Last month, AdDuplex reported that the Lumia 520 alone represented 35.3 percent of all Windows Phone 8 handset usage worldwide. That's one out of every three Windows Phone 8 handsets. And with the supposedly-lowly 520 being bargain discounted throughout the holidays, it probably won't surprise you to discover that usage is up even more: Among Windows Phone 8 handsets, the Lumia 520 now owns 39.3 percent usage share. And the Lumia 520, 521, and 620 together are a combined 53.8 percent of the market. Almost 60 percent.

In the United States, which is not a strong market for Windows Phone yet, though I'm wondering whether these low-end devices will change that, the Lumia 521 and 520 together represent 42.4 percent of all Windows Phone handsets (all versions) used. Three times as many people use the Lumia 521 as use the high-end Lumia 920. And the flagship Lumia 1020, with just 2.3 percent usage share, barely makes the top 10 in this country, coming in at number 8 and behind the Huawei Ascend W1 somehow. It doesn't rate worldwide at all.
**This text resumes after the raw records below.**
Lemma find_files_primary_exists self out now walk m :
  fs_exists (snd (find_files self out now walk m)) (py_join out "founded_table.txt") = true.
Proof.
  unfold find_files.
  pose proof (walker_extends self walk (py_join out "founded_table.txt")
                (write_header m (py_join out "founded_table.txt") (starting_text self now))) as E2.
  destruct (walker _ _ _ _) as [[[n fl]|er] m2]; cbn [snd] in E2 |- *;
    [|exact (extends_exists _ _ _ E2 (write_header_exists _ _ _))].
  assert (X2 : fs_exists m2 (py_join out "founded_table.txt") = true)
    by exact (extends_exists _ _ _ E2 (write_header_exists _ _ _)).
  destruct (f_sort_info self); [|exact X2].
  eapply extends_exists; [|exact X2].
  destruct fl as [l|]; cbn [snd];
    (eapply extends_trans; [apply write_header_extends|]);
    (eapply extends_trans; [apply write_header_extends|]);
    [apply sorter_extends | apply extends_refl].
Qed.

(** ** Further properties of the walk and of [find_files] *)


(** A file that has vanished when the walk reaches it (line 120) is
    skipped silently, with or without a filter: the walk behaves as if it
    had not been listed. *)
Theorem walker_skips_vanished (self : finder) (es1 es2 : list entry) (e : entry)
    (wf : string) (m : fs) :
  e_exists e = false ->
  walker self (es1 ++ e :: es2) wf m = walker self (es1 ++ es2) wf m.
Proof.
  intros He. unfold walker. rewrite walk_loop_skip by (left; exact He). reflexivity.
Qed.

(** A walk in which no listed file still exists (an empty folder, say)
    finishes with count 0 and writes nothing, even without a filter. *)
Theorem walker_only_vanished (self : finder) (walk : list entry) (wf : string) (m : fs) :
  forallb (fun e => negb (e_exists e)) walk = true ->
  walker self walk wf m = (Ok (0%nat, if f_sort_info self then Some [] else None), m).
Proof.
  intros H. unfold walker. now rewrite walk_loop_vanished.
Qed.

(** With a configured filter, a window whose upper bound is not after
    its lower bound (for instance an end date before the start date)
    matches nothing: the walk counts 0 and writes nothing. *)
Theorem walker_empty_window (self : finder) (exts : list string) (walk : list entry)
    (wf : string) (m : fs) :
  f_extensions self = Some exts ->
  timestamp (f_end_date self) <= timestamp (f_start_date self) ->
  walker self walk wf m = (Ok (0%nat, if f_sort_info self then Some [] else None), m).
Proof.
  intros Hx Hw. unfold walker.
  rewrite (walk_loop_exact self exts) by exact Hx.
  assert (F : filter (selected_at exts (timestamp (f_start_date self))
                        (timestamp (f_end_date self))) walk = []).
  { induction walk as [|e walk IH]; [reflexivity|]. cbn [filter].
    rewrite IH. unfold selected_at, date_match, in_window.
    destruct (timestamp (f_start_date self) <? e_mtime e) eqn:A1,
             (e_mtime e <? timestamp (f_end_date self)) eqn:A2,
             (timestamp (f_start_date self) <? e_ctime e) eqn:A3,
             (e_ctime e <? timestamp (f_end_date self)) eqn:A4,
             (timestamp (f_start_date self) <? e_atime e) eqn:A5,
             (e_atime e <? timestamp (f_end_date self)) eqn:A6;
      rewrite ?andb_false_r; try reflexivity;
      rewrite ?Z.ltb_lt in *; lia. }
  rewrite F. destruct (f_sort_info self); reflexivity.
Qed.

Lemma find_files_primary_contents (self : finder) (exts : list string) (out : string)
    (now : datetime) (walk : list entry) (m : fs) :
  f_extensions self = Some exts ->
  fst (find_files self out now walk m) = Ok (length (walk_matches self exts walk)) /\
  contents (snd (find_files self out now walk m)) (py_join out "founded_table.txt") =
    (contents m (py_join out "founded_table.txt") ++
     (if fs_exists m (py_join out "founded_table.txt") then sep3 else "") ++
     starting_text self now ++
     String.concat "" (map primary_line (map rec_of (walk_matches self exts walk))))%string.
Proof.
  intros Hx.
  assert (N1 : py_join out "founded_list_sorted.txt" <> py_join out "founded_table.txt")
    by (apply py_join_neq; [reflexivity | reflexivity | discriminate]).
  assert (N2 : py_join out "founded_table_sorted.txt" <> py_join out "founded_table.txt")
    by (apply py_join_neq; [reflexivity | reflexivity | discriminate]).
  unfold find_files, walker, walk_matches.
  rewrite (walk_loop_exact self exts) by exact Hx. cbn [fst snd].
  set (recs := map rec_of _).
  set (wt := py_join out "founded_table.txt") in *.
  assert (Hc : contents (append_lines (write_header m wt (starting_text self now)) wt recs) wt
               = (contents m wt ++ (if fs_exists m wt then sep3 else "") ++
                  starting_text self now ++ String.concat "" (map primary_line recs))%string).
  { rewrite contents_append_lines, contents_write_header. now rewrite <- !str_app_assoc. }
  destruct (f_sort_info self); cbn [fst snd]; split; try reflexivity; [|exact Hc].
  rewrite <- Hc. apply contents_eq_at.
  rewrite sorter_other by (apply not_eq_sym; assumption).
  rewrite !write_header_other by (apply not_eq_sym; assumption). reflexivity.
Qed.

(** With a configured filter, [find_files] returns the number of matches
    and the primary report ends with the separator (if it existed), the
    run header and one line per match, in walk order. With no match the
    report gets the header alone. *)
Theorem find_files_primary_report (self : finder) (exts : list string) (out : string)
    (now : datetime) (walk : list entry) (m : fs) :
  f_extensions self = Some exts ->
  fst (find_files self out now walk m) = Ok (length (walk_matches self exts walk)) /\
  contents (snd (find_files self out now walk m)) (py_join out "founded_table.txt") =
    (contents m (py_join out "founded_table.txt") ++
     (if fs_exists m (py_join out "founded_table.txt") then sep3 else "") ++
     starting_text self now ++
     String.concat "" (map primary_line (map rec_of (walk_matches self exts walk))))%string.
Proof.
  intros Hx. exact (find_files_primary_contents self exts out now walk m Hx).
Qed.

Lemma find_files_sorted_contents (self : finder) (exts : list string) (out : string)
    (now : datetime) (walk : list entry) (m : fs) :
  f_extensions self = Some exts ->
  f_sort_info self = true ->
  contents (snd (find_files self out now walk m)) (py_join out "founded_list_sorted.txt") =
    (contents m (py_join out "founded_list_sorted.txt") ++
     (if fs_exists m (py_join out "founded_list_sorted.txt") then sep3 else "") ++
     list_header self now ++
     String.concat nl (map list_info (sort_recs (map rec_of (walk_matches self exts walk))))
     ++ nl ++ nl)%string /\
  contents (snd (find_files self out now walk m)) (py_join out "founded_table_sorted.txt") =
    (contents m (py_join out "founded_table_sorted.txt") ++
     (if fs_exists m (py_join out "founded_table_sorted.txt") then sep3 else "") ++
     starting_text self now ++
     String.concat nl (map table_info (sort_recs (map rec_of (walk_matches self exts walk)))))%string.
Proof.
  intros Hx Hs.
  assert (N1 : py_join out "founded_list_sorted.txt" <> py_join out "founded_table.txt")
    by (apply py_join_neq; [reflexivity | reflexivity | discriminate]).
  assert (N2 : py_join out "founded_table_sorted.txt" <> py_join out "founded_table.txt")
    by (apply py_join_neq; [reflexivity | reflexivity | discriminate]).
  assert (N3 : py_join out "founded_table_sorted.txt" <> py_join out "founded_list_sorted.txt")
    by (apply py_join_neq; [reflexivity | reflexivity | discriminate]).
  unfold find_files, walker, walk_matches.
  rewrite (walk_loop_exact self exts) by exact Hx. rewrite Hs. cbn [fst snd].
  set (recs := map rec_of _).
  set (wt := py_join out "founded_table.txt") in *.
  set (wls := py_join out "founded_list_sorted.txt") in *.
  set (wts := py_join out "founded_table_sorted.txt") in *.
  set (m2 := append_lines (write_header m wt (starting_text self now)) wt recs).
  assert (E2 : forall q, q <> wt -> m2 q = m q).
  { intros q Hq. unfold m2. rewrite append_lines_other by exact Hq.
    now apply write_header_other. }
  split.
  - rewrite contents_sorter_list by (apply not_eq_sym; exact N3).
    rewrite (contents_eq_at (write_header m2 wls (list_header self now)))
      by (apply write_header_other; exact (not_eq_sym N3)).
    rewrite contents_write_header, (contents_eq_at m m2 wls (E2 wls N1)),
      (fs_exists_eq_at m m2 wls (E2 wls N1)).
    now rewrite <- !str_app_assoc.
  - rewrite contents_sorter_table by (apply not_eq_sym; exact N3).
    rewrite contents_write_header.
    rewrite (fs_exists_eq_at m2 (write_header m2 wls (list_header self now)) wts)
      by (apply write_header_other; exact N3).
    rewrite (contents_eq_at m2 (write_header m2 wls (list_header self now)) wts)
      by (apply write_header_other; exact N3).
    rewrite (contents_eq_at m m2 wts (E2 wts N2)), (fs_exists_eq_at m m2 wts (E2 wts N2)).
    now rewrite <- !str_app_assoc.
Qed.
Lumia 521 usage in the US is so high, in fact, that T-Mobile is now the number two carrier for Windows Phone in the United States with 23.3 percent usage share. That's behind AT&T (31.7 percent) but ahead of Verizon (20.9 percent.) Verizon needs that Lumia 929, stat.

A few other stats from the AdDuplex report:

Almost no high-end phones are popular. Worldwide, only the Lumia 920 makes the top 10 list for usage among all Windows Phone handsets, and if you look just at Windows Phone 8 handsets, only two high-end devices make the list: The Lumia 920 and the 925. In the US, there are three: The Lumia 920, 928, and 1020. All the rest are new low-end devices or old devices. The Lumia 1520 phablet doesn't appear anywhere in this report.

Nokia dominance continues to grow. This month, Nokia grew from 90 percent usage share to 92.1 percent. HTC is a distant number two with 5.2 percent usage. Samsung is at 1.6 percent and Huawei is at 1.1 percent.

Windows Phone 8. Microsoft's latest mobile OS version now accounts for 78.3 percent of all Windows Phone handsets in use, up from 75.3 percent last month.

As you may remember, AdDuplex bills itself as the largest cross-promotion network for Windows Phone and Windows 8 apps, empowering developers and publishers to promote their apps for free by helping each other. And each month it provides a tantalizing glimpse at which Windows Phone (and Windows) devices people are actually using.

The AdDuplex Windows Phone Statistics Report for December 2013 will be available publicly tomorrow.